◆ **Record excerpts**:

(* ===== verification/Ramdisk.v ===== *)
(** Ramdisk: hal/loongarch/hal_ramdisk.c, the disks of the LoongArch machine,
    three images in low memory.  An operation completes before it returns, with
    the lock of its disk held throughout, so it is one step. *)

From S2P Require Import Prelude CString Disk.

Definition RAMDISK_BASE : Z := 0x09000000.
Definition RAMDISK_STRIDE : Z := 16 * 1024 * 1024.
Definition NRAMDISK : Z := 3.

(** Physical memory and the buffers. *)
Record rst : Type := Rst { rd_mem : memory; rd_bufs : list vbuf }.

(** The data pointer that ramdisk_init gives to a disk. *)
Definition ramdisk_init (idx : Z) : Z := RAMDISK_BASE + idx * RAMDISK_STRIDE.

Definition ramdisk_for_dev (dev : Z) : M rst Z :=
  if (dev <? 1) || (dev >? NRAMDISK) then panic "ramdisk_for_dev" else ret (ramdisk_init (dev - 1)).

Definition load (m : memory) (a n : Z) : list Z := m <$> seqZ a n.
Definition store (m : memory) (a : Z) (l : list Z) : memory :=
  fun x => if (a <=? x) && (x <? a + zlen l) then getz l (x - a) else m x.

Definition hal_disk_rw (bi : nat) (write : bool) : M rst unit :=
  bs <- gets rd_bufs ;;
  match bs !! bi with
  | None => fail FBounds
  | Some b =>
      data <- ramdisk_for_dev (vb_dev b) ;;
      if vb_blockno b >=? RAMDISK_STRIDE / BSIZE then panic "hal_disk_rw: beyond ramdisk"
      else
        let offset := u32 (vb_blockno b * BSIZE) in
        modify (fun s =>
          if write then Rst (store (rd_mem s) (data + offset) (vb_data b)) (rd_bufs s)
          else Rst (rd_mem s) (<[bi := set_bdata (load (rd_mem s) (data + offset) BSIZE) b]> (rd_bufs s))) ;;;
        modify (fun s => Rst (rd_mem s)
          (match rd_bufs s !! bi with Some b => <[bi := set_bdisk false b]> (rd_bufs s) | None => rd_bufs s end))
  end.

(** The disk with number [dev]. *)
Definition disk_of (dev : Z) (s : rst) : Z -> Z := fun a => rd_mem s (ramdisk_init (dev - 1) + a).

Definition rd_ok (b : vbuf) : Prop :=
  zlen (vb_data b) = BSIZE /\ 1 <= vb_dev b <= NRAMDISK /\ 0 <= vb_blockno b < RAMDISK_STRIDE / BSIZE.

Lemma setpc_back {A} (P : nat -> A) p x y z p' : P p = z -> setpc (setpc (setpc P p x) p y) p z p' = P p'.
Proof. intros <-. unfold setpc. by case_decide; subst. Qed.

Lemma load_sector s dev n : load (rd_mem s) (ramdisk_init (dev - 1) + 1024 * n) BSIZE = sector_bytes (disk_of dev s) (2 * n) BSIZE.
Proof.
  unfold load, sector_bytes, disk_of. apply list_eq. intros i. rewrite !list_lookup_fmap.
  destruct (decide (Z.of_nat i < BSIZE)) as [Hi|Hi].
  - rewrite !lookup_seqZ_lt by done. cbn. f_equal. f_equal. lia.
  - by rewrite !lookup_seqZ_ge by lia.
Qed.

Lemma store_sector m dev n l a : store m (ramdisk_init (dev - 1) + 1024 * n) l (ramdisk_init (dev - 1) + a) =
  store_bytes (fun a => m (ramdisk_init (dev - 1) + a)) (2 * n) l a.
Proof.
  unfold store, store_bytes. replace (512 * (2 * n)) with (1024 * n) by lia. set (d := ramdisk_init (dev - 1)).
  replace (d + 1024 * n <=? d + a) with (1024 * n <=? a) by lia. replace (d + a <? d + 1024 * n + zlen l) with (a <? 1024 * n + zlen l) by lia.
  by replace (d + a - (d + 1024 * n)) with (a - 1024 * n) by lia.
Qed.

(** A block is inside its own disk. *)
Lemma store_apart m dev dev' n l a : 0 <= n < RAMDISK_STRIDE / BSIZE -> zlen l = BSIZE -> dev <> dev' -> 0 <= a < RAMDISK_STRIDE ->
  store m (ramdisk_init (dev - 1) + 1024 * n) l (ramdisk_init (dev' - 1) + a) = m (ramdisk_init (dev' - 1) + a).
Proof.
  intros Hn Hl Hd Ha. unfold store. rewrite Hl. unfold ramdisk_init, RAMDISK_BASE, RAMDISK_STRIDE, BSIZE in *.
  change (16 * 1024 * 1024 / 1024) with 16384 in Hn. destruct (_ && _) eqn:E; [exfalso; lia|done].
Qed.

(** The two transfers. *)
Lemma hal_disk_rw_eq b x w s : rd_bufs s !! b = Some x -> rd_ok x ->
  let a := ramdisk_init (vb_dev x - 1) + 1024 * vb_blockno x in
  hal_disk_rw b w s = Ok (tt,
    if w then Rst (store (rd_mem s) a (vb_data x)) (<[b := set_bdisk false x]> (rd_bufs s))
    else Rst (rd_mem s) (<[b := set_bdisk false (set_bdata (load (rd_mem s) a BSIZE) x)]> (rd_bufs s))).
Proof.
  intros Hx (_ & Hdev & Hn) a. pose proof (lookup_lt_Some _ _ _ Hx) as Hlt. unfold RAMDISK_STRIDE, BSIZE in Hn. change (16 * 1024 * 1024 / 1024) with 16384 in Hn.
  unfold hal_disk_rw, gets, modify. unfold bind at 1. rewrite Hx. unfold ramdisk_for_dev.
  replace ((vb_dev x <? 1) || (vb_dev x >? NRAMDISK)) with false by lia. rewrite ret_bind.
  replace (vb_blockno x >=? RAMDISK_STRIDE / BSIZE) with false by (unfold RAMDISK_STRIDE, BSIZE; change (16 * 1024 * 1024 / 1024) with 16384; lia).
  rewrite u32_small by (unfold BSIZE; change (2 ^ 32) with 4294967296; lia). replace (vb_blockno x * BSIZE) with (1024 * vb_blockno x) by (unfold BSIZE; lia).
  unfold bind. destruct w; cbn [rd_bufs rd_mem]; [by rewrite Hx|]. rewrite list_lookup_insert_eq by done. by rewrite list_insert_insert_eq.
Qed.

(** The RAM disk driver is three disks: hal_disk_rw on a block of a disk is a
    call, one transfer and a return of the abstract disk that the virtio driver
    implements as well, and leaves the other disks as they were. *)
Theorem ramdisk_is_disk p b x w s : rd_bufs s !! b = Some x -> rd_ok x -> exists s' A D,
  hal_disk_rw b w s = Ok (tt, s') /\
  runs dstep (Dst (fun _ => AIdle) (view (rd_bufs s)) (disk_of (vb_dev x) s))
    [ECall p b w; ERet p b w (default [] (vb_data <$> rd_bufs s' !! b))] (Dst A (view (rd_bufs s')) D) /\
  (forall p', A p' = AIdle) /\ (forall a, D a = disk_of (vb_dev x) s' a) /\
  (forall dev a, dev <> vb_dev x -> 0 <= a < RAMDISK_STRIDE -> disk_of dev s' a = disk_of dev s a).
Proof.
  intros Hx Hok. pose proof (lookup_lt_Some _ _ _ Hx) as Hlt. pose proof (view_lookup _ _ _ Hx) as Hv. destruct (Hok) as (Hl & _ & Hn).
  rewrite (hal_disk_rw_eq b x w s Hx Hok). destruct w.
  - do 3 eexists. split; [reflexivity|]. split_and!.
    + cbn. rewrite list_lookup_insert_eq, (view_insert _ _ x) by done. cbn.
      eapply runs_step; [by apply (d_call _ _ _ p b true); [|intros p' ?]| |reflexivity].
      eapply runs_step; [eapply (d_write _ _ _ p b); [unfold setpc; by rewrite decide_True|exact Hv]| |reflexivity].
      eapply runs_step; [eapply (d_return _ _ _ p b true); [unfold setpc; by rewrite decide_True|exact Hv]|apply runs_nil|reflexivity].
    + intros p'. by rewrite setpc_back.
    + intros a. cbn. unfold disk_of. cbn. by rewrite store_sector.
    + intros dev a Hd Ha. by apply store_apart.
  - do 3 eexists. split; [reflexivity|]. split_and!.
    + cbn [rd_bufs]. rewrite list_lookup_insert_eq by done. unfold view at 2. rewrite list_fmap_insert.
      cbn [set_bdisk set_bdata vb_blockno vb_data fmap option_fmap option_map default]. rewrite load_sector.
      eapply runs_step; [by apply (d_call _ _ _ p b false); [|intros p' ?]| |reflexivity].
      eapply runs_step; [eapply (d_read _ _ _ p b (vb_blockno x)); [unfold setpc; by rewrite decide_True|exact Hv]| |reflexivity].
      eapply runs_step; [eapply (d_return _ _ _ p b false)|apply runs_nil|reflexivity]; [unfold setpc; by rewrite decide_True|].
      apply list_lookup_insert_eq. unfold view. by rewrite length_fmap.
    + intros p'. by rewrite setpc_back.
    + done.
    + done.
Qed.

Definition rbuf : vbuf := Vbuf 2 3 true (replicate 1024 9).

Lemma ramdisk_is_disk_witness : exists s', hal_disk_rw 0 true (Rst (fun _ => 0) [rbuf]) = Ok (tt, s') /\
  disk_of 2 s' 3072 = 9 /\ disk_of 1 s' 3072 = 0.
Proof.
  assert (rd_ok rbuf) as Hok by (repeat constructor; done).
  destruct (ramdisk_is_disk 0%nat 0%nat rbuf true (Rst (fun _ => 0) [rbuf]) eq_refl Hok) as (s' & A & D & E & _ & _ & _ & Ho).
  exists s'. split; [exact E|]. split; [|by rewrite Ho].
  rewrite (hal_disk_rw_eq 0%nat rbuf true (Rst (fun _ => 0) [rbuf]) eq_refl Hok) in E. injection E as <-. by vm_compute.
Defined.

◆ **Problem to work on**: Copy out each line of the material above, word for word, from the first down to the line containing "Definition NRAMDISK : Z := 3.". Add nothing.

◆ **Written response**:
(* ===== verification/Ramdisk.v ===== *)
(** Ramdisk: hal/loongarch/hal_ramdisk.c, the disks of the LoongArch machine,
    three images in low memory.  An operation completes before it returns, with
    the lock of its disk held throughout, so it is one step. *)

From S2P Require Import Prelude CString Disk.

Definition RAMDISK_BASE : Z := 0x09000000.
Definition RAMDISK_STRIDE : Z := 16 * 1024 * 1024.
Definition NRAMDISK : Z := 3.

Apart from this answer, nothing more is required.